Transcribe all records verbatim.

### RECORDS SUPPLIED
BEGIN

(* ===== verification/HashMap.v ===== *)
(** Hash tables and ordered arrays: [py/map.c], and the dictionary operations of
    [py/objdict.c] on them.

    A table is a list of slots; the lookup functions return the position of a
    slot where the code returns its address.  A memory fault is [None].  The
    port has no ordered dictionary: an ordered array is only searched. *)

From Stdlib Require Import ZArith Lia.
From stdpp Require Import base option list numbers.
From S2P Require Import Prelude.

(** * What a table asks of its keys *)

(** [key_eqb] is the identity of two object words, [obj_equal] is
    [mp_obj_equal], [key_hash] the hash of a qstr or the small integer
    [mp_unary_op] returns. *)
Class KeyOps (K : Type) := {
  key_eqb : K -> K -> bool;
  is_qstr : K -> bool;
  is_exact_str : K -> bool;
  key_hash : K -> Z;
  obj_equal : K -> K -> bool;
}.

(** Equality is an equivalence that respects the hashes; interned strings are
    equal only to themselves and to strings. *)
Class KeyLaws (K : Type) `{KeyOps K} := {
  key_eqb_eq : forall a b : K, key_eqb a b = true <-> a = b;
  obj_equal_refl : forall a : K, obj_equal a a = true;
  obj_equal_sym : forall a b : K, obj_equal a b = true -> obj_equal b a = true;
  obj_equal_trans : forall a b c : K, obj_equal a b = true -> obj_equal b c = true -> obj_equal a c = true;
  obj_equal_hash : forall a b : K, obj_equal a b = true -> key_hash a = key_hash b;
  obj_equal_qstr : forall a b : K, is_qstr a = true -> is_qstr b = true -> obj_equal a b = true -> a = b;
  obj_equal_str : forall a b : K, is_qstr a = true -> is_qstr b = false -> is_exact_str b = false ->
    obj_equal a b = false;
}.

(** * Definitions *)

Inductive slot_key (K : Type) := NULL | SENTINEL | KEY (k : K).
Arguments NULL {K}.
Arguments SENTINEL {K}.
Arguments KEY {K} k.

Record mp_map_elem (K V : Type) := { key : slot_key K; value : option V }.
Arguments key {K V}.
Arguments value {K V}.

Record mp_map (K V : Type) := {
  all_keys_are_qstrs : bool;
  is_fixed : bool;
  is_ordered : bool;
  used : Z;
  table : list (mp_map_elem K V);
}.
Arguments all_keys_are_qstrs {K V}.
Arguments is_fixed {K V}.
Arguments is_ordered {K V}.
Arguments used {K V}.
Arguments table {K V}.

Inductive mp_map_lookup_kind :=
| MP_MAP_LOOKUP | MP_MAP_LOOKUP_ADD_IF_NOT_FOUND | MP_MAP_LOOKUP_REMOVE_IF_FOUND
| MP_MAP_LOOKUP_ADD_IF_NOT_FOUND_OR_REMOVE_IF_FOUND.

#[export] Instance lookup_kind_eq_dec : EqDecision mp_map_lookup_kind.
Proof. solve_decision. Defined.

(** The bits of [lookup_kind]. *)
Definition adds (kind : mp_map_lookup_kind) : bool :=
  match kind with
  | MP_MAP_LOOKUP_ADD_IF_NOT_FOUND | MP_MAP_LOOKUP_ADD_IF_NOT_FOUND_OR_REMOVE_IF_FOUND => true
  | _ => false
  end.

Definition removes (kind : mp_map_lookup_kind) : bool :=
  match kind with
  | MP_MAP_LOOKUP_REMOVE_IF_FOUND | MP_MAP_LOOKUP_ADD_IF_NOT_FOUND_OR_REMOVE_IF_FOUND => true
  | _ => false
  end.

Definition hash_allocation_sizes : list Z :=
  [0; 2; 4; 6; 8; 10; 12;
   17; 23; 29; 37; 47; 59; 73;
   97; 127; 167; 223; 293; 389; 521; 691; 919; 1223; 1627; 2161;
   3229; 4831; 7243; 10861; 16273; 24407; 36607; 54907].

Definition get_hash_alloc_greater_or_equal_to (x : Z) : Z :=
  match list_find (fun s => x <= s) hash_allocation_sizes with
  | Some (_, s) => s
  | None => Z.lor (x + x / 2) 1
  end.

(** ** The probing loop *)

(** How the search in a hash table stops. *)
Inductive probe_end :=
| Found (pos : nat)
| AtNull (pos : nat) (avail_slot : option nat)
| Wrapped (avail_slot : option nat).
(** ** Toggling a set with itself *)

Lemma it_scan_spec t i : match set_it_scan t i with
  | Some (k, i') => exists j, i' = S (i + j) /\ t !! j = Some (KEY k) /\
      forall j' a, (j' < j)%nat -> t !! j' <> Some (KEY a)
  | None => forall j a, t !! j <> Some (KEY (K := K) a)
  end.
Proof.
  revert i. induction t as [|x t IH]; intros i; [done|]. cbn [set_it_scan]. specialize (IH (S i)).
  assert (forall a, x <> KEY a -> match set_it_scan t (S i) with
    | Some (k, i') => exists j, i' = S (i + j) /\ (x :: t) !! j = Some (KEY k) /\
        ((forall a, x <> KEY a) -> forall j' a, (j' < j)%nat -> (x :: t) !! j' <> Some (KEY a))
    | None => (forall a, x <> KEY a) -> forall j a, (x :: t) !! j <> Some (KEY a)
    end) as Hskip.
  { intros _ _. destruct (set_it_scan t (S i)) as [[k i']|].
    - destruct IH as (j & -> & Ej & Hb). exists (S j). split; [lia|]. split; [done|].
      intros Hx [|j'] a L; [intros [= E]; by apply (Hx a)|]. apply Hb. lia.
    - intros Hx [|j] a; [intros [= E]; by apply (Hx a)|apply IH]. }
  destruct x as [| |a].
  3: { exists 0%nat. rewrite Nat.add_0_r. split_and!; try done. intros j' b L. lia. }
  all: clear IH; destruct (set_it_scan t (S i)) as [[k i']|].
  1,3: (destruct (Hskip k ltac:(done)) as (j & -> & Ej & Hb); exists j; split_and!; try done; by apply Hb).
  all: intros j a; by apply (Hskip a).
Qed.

END

### OUTPUT BELOW
(* ===== verification/HashMap.v ===== *)
(** Hash tables and ordered arrays: [py/map.c], and the dictionary operations of
    [py/objdict.c] on them.

    A table is a list of slots; the lookup functions return the position of a
    slot where the code returns its address.  A memory fault is [None].  The
    port has no ordered dictionary: an ordered array is only searched. *)

From Stdlib Require Import ZArith Lia.
From stdpp Require Import base option list numbers.
From S2P Require Import Prelude.

(** * What a table asks of its keys *)

(** [key_eqb] is the identity of two object words, [obj_equal] is
    [mp_obj_equal], [key_hash] the hash of a qstr or the small integer
    [mp_unary_op] returns. *)
Class KeyOps (K : Type) := {
  key_eqb : K -> K -> bool;
  is_qstr : K -> bool;
  is_exact_str : K -> bool;
  key_hash : K -> Z;
  obj_equal : K -> K -> bool;
}.

(** Equality is an equivalence that respects the hashes; interned strings are
    equal only to themselves and to strings. *)
Class KeyLaws (K : Type) `{KeyOps K} := {
  key_eqb_eq : forall a b : K, key_eqb a b = true <-> a = b;
  obj_equal_refl : forall a : K, obj_equal a a = true;
  obj_equal_sym : forall a b : K, obj_equal a b = true -> obj_equal b a = true;
  obj_equal_trans : forall a b c : K, obj_equal a b = true -> obj_equal b c = true -> obj_equal a c = true;
  obj_equal_hash : forall a b : K, obj_equal a b = true -> key_hash a = key_hash b;
  obj_equal_qstr : forall a b : K, is_qstr a = true -> is_qstr b = true -> obj_equal a b = true -> a = b;
  obj_equal_str : forall a b : K, is_qstr a = true -> is_qstr b = false -> is_exact_str b = false ->
    obj_equal a b = false;
}.

(** * Definitions *)

Inductive slot_key (K : Type) := NULL | SENTINEL | KEY (k : K).
Arguments NULL {K}.
Arguments SENTINEL {K}.
Arguments KEY {K} k.

Record mp_map_elem (K V : Type) := { key : slot_key K; value : option V }.
Arguments key {K V}.
Arguments value {K V}.

Record mp_map (K V : Type) := {
  all_keys_are_qstrs : bool;
  is_fixed : bool;
  is_ordered : bool;
  used : Z;
  table : list (mp_map_elem K V);
}.
Arguments all_keys_are_qstrs {K V}.
Arguments is_fixed {K V}.
Arguments is_ordered {K V}.
Arguments used {K V}.
Arguments table {K V}.

Inductive mp_map_lookup_kind :=
| MP_MAP_LOOKUP | MP_MAP_LOOKUP_ADD_IF_NOT_FOUND | MP_MAP_LOOKUP_REMOVE_IF_FOUND
| MP_MAP_LOOKUP_ADD_IF_NOT_FOUND_OR_REMOVE_IF_FOUND.

#[export] Instance lookup_kind_eq_dec : EqDecision mp_map_lookup_kind.
Proof. solve_decision. Defined.

(** The bits of [lookup_kind]. *)
Definition adds (kind : mp_map_lookup_kind) : bool :=
  match kind with
  | MP_MAP_LOOKUP_ADD_IF_NOT_FOUND | MP_MAP_LOOKUP_ADD_IF_NOT_FOUND_OR_REMOVE_IF_FOUND => true
  | _ => false
  end.

Definition removes (kind : mp_map_lookup_kind) : bool :=
  match kind with
  | MP_MAP_LOOKUP_REMOVE_IF_FOUND | MP_MAP_LOOKUP_ADD_IF_NOT_FOUND_OR_REMOVE_IF_FOUND => true
  | _ => false
  end.

Definition hash_allocation_sizes : list Z :=
  [0; 2; 4; 6; 8; 10; 12;
   17; 23; 29; 37; 47; 59; 73;
   97; 127; 167; 223; 293; 389; 521; 691; 919; 1223; 1627; 2161;
   3229; 4831; 7243; 10861; 16273; 24407; 36607; 54907].

Definition get_hash_alloc_greater_or_equal_to (x : Z) : Z :=
  match list_find (fun s => x <= s) hash_allocation_sizes with
  | Some (_, s) => s
  | None => Z.lor (x + x / 2) 1
  end.

(** ** The probing loop *)

(** How the search in a hash table stops. *)
Inductive probe_end :=
| Found (pos : nat)
| AtNull (pos : nat) (avail_slot : option nat)
| Wrapped (avail_slot : option nat).
(** ** Toggling a set with itself *)

Lemma it_scan_spec t i : match set_it_scan t i with
  | Some (k, i') => exists j, i' = S (i + j) /\ t !! j = Some (KEY k) /\
      forall j' a, (j' < j)%nat -> t !! j' <> Some (KEY a)
  | None => forall j a, t !! j <> Some (KEY (K := K) a)
  end.
Proof.
  revert i. induction t as [|x t IH]; intros i; [done|]. cbn [set_it_scan]. specialize (IH (S i)).
  assert (forall a, x <> KEY a -> match set_it_scan t (S i) with
    | Some (k, i') => exists j, i' = S (i + j) /\ (x :: t) !! j = Some (KEY k) /\
        ((forall a, x <> KEY a) -> forall j' a, (j' < j)%nat -> (x :: t) !! j' <> Some (KEY a))
    | None => (forall a, x <> KEY a) -> forall j a, (x :: t) !! j <> Some (KEY a)
    end) as Hskip.
  { intros _ _. destruct (set_it_scan t (S i)) as [[k i']|].
    - destruct IH as (j & -> & Ej & Hb). exists (S j). split; [lia|]. split; [done|].
      intros Hx [|j'] a L; [intros [= E]; by apply (Hx a)|]. apply Hb. lia.
    - intros Hx [|j] a; [intros [= E]; by apply (Hx a)|apply IH]. }
  destruct x as [| |a].
  3: { exists 0%nat. rewrite Nat.add_0_r. split_and!; try done. intros j' b L. lia. }
  all: clear IH; destruct (set_it_scan t (S i)) as [[k i']|].
  1,3: (destruct (Hskip k ltac:(done)) as (j & -> & Ej & Hb); exists j; split_and!; try done; by apply Hb).
  all: intros j a; by apply (Hskip a).
Qed.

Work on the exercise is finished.